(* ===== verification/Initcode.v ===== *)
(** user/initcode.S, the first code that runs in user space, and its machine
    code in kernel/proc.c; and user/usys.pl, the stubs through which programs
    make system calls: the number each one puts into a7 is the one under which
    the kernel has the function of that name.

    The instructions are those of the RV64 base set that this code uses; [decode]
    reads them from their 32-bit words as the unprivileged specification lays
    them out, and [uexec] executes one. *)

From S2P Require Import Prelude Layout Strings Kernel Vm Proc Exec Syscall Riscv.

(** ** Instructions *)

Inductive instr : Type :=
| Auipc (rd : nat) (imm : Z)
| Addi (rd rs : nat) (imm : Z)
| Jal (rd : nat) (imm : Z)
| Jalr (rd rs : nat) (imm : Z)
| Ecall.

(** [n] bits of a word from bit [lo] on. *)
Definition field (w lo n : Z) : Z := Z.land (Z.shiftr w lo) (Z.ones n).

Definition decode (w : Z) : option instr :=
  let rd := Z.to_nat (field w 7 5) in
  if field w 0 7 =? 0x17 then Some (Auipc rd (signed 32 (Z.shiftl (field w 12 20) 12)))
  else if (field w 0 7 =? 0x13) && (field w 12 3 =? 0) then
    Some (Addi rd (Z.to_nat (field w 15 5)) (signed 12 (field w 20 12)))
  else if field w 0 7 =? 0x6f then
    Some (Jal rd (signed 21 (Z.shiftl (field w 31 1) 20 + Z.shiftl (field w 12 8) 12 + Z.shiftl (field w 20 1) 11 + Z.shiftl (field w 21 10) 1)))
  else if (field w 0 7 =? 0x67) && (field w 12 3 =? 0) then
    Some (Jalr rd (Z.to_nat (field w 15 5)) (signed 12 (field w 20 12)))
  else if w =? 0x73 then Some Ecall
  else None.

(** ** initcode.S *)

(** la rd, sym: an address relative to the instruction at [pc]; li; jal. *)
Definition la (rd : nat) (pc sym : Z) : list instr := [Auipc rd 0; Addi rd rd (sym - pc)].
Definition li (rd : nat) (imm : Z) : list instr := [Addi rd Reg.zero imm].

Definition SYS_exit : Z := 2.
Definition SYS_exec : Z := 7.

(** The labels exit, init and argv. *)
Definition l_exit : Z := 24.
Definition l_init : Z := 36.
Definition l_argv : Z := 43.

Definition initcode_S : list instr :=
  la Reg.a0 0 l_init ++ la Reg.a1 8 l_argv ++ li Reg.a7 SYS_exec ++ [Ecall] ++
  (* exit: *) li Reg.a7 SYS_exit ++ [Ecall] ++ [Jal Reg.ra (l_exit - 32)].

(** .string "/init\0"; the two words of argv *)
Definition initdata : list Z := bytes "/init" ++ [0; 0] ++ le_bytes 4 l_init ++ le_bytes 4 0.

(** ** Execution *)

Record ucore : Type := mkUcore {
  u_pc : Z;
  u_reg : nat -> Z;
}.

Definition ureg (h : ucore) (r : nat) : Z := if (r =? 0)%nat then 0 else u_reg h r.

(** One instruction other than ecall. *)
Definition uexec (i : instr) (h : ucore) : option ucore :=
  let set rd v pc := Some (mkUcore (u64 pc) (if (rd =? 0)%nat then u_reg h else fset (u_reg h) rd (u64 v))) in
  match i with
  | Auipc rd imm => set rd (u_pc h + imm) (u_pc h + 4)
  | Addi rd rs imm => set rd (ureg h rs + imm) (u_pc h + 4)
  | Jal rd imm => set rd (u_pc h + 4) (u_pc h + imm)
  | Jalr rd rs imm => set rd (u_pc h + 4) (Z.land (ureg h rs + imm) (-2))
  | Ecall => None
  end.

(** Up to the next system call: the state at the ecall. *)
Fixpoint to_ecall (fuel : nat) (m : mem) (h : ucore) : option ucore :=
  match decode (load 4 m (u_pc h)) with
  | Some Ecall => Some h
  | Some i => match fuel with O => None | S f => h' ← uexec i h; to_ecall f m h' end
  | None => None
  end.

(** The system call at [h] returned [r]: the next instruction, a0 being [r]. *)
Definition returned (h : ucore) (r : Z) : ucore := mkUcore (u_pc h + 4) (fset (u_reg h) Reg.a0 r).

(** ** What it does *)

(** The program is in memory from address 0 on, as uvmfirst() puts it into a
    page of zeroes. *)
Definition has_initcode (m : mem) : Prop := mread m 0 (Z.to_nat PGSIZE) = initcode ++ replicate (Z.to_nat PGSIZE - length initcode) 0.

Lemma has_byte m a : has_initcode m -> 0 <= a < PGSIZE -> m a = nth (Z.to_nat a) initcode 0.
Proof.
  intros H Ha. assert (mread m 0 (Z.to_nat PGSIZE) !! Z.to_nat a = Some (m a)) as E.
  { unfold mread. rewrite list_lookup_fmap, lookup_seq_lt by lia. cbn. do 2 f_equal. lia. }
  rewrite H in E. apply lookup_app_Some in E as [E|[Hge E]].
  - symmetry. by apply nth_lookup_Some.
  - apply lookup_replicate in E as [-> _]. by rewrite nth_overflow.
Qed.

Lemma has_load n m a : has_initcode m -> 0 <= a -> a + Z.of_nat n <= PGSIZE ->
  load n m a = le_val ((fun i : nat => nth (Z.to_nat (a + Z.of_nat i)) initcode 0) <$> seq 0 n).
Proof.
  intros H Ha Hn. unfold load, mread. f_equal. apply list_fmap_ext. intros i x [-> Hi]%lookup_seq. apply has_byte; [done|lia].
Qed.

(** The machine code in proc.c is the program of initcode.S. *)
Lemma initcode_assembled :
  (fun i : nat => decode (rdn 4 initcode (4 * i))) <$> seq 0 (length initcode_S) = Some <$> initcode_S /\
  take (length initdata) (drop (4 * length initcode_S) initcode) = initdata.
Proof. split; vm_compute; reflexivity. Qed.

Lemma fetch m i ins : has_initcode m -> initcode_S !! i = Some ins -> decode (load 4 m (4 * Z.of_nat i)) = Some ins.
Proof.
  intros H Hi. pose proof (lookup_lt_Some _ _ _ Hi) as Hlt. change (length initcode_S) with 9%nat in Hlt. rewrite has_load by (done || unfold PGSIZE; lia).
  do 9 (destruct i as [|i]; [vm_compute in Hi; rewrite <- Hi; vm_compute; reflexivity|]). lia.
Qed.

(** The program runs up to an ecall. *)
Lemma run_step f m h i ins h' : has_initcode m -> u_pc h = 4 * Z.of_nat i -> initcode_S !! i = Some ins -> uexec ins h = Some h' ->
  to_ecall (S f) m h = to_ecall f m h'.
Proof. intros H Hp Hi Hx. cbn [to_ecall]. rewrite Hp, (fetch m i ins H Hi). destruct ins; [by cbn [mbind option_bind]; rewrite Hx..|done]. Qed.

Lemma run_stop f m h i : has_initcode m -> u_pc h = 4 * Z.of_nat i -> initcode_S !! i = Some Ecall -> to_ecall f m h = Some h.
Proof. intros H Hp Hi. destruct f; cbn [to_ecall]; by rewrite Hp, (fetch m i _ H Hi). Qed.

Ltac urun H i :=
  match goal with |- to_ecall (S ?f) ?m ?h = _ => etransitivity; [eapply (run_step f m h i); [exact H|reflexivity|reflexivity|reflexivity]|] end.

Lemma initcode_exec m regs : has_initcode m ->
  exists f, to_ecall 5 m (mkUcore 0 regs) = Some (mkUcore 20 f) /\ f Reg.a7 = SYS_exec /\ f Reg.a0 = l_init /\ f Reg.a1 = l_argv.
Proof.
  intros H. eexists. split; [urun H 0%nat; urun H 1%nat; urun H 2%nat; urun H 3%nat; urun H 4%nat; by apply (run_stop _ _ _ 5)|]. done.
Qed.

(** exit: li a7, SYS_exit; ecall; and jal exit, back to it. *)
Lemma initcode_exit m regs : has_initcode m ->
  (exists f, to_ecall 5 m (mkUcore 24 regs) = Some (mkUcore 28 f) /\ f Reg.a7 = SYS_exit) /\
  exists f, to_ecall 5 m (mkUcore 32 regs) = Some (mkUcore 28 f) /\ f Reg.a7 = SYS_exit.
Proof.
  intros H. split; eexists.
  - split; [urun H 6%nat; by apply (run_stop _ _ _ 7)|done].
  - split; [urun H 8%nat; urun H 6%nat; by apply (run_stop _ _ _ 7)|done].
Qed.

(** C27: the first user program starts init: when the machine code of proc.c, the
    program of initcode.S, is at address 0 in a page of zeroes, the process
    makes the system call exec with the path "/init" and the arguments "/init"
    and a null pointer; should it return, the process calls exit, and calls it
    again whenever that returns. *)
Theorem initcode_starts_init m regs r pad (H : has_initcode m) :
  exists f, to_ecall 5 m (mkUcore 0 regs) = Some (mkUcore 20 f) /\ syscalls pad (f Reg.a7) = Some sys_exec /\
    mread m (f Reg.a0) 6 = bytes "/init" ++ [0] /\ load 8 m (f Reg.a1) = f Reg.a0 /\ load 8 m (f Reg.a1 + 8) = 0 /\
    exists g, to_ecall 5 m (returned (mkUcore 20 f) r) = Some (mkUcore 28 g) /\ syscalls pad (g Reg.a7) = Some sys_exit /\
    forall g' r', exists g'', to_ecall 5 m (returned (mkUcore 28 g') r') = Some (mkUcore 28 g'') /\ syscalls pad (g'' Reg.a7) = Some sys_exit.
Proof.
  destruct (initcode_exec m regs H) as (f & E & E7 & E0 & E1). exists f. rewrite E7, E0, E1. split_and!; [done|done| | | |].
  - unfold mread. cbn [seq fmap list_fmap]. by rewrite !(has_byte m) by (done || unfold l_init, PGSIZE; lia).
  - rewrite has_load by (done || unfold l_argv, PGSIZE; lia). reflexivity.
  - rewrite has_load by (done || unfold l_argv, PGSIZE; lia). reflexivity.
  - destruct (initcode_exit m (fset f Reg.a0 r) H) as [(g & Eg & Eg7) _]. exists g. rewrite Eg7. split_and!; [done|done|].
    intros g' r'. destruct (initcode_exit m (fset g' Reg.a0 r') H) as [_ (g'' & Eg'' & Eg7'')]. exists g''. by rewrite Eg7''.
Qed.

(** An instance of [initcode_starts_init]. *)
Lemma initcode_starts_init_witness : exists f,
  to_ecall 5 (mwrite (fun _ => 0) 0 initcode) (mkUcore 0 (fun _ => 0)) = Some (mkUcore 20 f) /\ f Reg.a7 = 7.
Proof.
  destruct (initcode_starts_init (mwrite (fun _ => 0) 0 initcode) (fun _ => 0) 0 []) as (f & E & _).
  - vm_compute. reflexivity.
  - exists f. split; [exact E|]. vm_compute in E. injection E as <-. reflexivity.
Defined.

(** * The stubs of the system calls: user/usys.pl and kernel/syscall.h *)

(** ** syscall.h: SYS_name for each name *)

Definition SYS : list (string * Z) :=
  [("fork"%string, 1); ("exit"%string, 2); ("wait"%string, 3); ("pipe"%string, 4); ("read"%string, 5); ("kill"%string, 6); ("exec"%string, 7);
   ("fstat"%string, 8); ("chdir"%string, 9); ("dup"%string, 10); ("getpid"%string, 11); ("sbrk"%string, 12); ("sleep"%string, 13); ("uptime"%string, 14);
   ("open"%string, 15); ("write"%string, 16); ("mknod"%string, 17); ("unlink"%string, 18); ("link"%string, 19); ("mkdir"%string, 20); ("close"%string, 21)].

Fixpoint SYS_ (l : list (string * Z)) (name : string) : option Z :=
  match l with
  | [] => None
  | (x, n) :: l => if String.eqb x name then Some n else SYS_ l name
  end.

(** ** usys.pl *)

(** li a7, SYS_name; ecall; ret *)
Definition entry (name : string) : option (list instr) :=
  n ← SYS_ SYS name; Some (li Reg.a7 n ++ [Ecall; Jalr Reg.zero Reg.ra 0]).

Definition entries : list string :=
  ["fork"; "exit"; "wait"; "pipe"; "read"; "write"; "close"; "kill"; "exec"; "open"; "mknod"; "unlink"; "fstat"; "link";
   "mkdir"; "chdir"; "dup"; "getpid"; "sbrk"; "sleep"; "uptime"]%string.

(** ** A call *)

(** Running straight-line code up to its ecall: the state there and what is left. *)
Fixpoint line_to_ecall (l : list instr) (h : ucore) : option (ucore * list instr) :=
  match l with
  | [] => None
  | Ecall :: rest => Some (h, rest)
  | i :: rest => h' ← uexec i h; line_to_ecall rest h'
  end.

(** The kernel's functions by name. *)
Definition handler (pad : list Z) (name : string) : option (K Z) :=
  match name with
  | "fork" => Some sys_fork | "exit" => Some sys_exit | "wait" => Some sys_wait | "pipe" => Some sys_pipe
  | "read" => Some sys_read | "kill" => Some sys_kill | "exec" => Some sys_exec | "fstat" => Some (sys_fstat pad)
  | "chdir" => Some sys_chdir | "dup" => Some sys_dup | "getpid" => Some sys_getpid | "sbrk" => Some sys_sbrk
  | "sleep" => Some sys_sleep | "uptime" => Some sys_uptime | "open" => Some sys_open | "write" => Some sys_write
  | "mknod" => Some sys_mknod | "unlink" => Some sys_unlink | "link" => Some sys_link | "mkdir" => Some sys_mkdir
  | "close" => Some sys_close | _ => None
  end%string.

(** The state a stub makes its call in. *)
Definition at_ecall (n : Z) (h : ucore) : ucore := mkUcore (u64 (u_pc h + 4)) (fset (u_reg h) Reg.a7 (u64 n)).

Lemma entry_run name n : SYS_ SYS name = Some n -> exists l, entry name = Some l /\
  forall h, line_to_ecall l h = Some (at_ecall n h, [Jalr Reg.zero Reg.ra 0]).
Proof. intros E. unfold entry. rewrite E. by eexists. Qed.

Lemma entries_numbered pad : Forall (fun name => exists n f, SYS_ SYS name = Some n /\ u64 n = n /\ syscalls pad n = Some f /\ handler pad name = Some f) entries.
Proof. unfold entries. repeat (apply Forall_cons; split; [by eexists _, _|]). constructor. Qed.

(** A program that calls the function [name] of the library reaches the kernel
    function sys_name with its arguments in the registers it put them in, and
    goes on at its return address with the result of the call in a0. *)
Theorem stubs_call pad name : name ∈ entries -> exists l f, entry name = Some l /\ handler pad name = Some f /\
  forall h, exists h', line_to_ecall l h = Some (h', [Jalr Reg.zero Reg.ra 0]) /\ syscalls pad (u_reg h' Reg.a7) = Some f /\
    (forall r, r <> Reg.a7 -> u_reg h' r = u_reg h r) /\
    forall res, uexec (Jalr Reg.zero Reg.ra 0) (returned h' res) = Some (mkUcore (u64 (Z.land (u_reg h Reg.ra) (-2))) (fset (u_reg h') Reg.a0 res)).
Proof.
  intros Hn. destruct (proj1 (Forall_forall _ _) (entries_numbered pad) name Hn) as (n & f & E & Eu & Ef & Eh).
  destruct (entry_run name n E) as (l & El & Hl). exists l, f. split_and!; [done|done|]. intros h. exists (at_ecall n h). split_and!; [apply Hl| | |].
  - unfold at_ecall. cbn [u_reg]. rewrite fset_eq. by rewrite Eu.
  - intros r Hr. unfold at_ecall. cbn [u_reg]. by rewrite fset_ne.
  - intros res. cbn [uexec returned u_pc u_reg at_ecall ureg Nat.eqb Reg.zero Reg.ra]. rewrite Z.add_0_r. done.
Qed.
══════════
> AIM OF THE EXERCISE:
From the records above, transcribe without alteration every line from the one with "n ← SYS_ SYS" to the one with "Some sys_sleep |", inclusive.

> RESPONSE BELOW:
  n ← SYS_ SYS name; Some (li Reg.a7 n ++ [Ecall; Jalr Reg.zero Reg.ra 0]).

Definition entries : list string :=
  ["fork"; "exit"; "wait"; "pipe"; "read"; "write"; "close"; "kill"; "exec"; "open"; "mknod"; "unlink"; "fstat"; "link";
   "mkdir"; "chdir"; "dup"; "getpid"; "sbrk"; "sleep"; "uptime"]%string.

(** ** A call *)

(** Running straight-line code up to its ecall: the state there and what is left. *)
Fixpoint line_to_ecall (l : list instr) (h : ucore) : option (ucore * list instr) :=
  match l with
  | [] => None
  | Ecall :: rest => Some (h, rest)
  | i :: rest => h' ← uexec i h; line_to_ecall rest h'
  end.

(** The kernel's functions by name. *)
Definition handler (pad : list Z) (name : string) : option (K Z) :=
  match name with
  | "fork" => Some sys_fork | "exit" => Some sys_exit | "wait" => Some sys_wait | "pipe" => Some sys_pipe
  | "read" => Some sys_read | "kill" => Some sys_kill | "exec" => Some sys_exec | "fstat" => Some (sys_fstat pad)
  | "chdir" => Some sys_chdir | "dup" => Some sys_dup | "getpid" => Some sys_getpid | "sbrk" => Some sys_sbrk
  | "sleep" => Some sys_sleep | "uptime" => Some sys_uptime | "open" => Some sys_open | "write" => Some sys_write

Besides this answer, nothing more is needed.